What is needed -
Determine the count of lines in the following entries that contain the string "normalizeWhitespace". Write only the number.

Dataset content -
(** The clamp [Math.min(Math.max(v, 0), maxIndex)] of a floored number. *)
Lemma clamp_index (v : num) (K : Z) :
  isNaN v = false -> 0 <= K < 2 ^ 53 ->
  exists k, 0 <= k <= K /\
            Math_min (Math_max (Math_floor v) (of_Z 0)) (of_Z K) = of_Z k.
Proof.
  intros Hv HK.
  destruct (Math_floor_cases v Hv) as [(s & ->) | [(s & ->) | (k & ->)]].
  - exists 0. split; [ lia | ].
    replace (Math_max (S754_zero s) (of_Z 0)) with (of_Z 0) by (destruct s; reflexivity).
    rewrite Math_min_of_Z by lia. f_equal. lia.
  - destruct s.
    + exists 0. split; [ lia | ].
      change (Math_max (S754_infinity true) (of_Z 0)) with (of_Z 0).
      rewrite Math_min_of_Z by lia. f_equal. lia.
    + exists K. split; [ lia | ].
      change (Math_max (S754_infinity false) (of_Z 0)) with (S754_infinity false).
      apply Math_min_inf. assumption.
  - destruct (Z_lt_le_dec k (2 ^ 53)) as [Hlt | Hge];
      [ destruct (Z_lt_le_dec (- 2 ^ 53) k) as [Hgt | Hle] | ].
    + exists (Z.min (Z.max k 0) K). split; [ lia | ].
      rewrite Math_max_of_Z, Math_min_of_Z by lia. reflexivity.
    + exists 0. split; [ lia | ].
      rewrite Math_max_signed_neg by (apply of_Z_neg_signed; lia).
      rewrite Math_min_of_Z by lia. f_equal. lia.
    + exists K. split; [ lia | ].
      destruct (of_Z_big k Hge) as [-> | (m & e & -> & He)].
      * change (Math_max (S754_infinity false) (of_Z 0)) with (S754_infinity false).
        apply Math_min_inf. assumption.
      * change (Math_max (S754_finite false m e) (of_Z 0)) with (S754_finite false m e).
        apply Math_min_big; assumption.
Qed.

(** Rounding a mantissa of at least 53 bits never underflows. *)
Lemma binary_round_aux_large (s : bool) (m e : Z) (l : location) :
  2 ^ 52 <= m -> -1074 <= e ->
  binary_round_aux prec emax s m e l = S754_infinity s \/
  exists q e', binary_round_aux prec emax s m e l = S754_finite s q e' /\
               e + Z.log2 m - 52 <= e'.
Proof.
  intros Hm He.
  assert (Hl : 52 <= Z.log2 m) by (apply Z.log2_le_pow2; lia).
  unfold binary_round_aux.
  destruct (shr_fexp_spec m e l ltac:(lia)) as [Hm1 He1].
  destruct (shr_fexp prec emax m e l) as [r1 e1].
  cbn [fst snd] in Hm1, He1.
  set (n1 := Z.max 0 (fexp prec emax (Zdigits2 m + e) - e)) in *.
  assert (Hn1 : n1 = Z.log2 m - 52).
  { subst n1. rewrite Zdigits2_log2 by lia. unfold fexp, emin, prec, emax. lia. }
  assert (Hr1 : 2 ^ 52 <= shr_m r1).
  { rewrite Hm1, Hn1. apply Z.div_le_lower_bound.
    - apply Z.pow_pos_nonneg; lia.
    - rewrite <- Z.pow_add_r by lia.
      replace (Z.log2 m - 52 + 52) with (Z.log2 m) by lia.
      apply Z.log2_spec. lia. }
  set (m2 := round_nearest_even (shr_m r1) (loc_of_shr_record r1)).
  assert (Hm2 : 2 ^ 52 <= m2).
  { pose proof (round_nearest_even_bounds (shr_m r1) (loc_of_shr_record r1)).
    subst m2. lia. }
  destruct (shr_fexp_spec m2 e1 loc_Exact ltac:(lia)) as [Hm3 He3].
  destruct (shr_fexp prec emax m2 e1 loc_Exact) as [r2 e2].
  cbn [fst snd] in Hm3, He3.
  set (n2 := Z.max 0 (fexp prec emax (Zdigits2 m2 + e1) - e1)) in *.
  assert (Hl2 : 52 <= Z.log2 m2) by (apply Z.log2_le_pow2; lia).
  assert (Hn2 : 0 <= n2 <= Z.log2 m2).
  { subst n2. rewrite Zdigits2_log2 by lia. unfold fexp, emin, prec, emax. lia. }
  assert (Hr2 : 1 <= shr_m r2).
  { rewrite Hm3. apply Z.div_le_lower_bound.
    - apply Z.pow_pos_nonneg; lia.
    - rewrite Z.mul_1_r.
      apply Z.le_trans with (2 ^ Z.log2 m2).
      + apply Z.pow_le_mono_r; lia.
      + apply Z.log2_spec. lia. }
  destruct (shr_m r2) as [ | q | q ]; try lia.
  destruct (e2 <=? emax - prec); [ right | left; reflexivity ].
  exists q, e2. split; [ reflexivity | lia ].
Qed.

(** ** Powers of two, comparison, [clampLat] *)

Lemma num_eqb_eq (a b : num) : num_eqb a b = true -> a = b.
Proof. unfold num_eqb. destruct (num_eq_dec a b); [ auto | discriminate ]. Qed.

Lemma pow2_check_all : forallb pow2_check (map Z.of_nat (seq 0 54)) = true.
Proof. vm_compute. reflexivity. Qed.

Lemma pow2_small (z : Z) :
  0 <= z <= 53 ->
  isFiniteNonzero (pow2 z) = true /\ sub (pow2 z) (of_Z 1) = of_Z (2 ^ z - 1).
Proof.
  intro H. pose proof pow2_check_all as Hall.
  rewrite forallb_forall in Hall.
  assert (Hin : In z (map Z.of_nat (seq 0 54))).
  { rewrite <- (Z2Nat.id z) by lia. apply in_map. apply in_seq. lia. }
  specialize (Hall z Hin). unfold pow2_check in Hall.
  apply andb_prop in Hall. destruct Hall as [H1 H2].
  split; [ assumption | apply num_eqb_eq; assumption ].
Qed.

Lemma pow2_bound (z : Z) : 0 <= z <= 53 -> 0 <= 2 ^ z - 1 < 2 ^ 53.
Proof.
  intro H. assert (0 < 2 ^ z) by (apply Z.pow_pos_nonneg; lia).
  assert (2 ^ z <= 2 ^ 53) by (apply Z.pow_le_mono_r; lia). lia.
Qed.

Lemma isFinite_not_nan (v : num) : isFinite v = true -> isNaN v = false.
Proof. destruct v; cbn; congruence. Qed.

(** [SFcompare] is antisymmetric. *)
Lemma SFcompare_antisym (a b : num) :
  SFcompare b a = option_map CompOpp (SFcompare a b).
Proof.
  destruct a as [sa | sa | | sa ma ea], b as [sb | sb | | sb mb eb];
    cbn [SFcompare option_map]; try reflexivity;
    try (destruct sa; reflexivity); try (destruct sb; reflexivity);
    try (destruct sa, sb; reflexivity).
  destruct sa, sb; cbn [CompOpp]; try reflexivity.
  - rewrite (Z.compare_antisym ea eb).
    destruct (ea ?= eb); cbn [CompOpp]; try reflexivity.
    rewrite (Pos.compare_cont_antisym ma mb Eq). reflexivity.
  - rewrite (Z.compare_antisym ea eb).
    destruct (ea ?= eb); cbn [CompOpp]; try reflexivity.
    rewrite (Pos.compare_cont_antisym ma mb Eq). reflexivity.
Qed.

* * *

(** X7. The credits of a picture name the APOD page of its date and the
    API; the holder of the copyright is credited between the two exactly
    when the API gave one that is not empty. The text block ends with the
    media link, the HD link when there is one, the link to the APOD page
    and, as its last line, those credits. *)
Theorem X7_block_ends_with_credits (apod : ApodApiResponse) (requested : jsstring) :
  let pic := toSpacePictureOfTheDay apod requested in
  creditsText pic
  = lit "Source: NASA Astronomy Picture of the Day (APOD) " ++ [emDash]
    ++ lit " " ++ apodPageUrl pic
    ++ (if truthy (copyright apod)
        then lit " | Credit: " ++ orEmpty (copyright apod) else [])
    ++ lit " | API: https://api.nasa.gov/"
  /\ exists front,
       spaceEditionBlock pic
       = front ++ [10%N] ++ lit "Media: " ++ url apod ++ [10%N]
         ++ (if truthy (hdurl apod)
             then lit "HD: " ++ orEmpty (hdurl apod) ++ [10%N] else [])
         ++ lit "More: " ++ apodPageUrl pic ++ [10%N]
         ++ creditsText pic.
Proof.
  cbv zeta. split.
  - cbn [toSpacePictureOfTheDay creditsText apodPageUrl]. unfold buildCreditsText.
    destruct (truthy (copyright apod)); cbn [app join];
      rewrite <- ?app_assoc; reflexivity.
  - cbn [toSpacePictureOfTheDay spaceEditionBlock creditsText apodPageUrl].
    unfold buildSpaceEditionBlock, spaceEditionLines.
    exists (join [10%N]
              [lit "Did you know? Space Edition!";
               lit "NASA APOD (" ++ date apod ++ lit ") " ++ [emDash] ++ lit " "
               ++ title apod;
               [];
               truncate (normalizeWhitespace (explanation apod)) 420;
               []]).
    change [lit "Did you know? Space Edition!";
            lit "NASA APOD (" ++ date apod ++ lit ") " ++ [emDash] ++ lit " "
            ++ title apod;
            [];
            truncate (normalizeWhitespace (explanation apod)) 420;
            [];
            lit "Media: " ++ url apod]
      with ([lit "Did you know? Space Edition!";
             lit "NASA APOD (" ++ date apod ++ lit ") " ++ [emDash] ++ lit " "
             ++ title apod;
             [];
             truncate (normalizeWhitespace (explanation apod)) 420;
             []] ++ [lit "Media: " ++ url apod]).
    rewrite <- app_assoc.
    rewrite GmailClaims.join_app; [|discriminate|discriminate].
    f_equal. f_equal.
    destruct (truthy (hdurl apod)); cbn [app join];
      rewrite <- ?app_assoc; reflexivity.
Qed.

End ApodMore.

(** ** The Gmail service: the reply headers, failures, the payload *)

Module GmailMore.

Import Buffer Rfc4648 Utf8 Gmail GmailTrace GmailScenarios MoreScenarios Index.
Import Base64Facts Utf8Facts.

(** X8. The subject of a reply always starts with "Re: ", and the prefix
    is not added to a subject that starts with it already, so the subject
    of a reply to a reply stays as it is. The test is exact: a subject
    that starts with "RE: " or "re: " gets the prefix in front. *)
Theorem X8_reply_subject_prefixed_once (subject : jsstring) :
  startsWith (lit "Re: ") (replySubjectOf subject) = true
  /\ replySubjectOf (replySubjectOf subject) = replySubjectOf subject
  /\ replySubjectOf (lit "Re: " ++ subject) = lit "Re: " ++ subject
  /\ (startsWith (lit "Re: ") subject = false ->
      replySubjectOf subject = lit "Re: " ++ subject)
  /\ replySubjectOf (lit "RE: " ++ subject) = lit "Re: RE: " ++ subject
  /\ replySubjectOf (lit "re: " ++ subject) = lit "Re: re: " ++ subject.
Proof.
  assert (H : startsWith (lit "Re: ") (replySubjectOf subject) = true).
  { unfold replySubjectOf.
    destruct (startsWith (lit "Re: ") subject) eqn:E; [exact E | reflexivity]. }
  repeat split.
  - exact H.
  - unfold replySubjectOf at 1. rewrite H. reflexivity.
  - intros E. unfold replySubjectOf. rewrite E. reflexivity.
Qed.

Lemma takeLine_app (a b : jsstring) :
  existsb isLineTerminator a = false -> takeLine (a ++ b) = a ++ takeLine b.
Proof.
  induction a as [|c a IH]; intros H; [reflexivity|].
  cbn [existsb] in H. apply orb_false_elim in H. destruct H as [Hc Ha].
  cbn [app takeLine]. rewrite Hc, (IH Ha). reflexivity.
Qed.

Response to this exercise -
3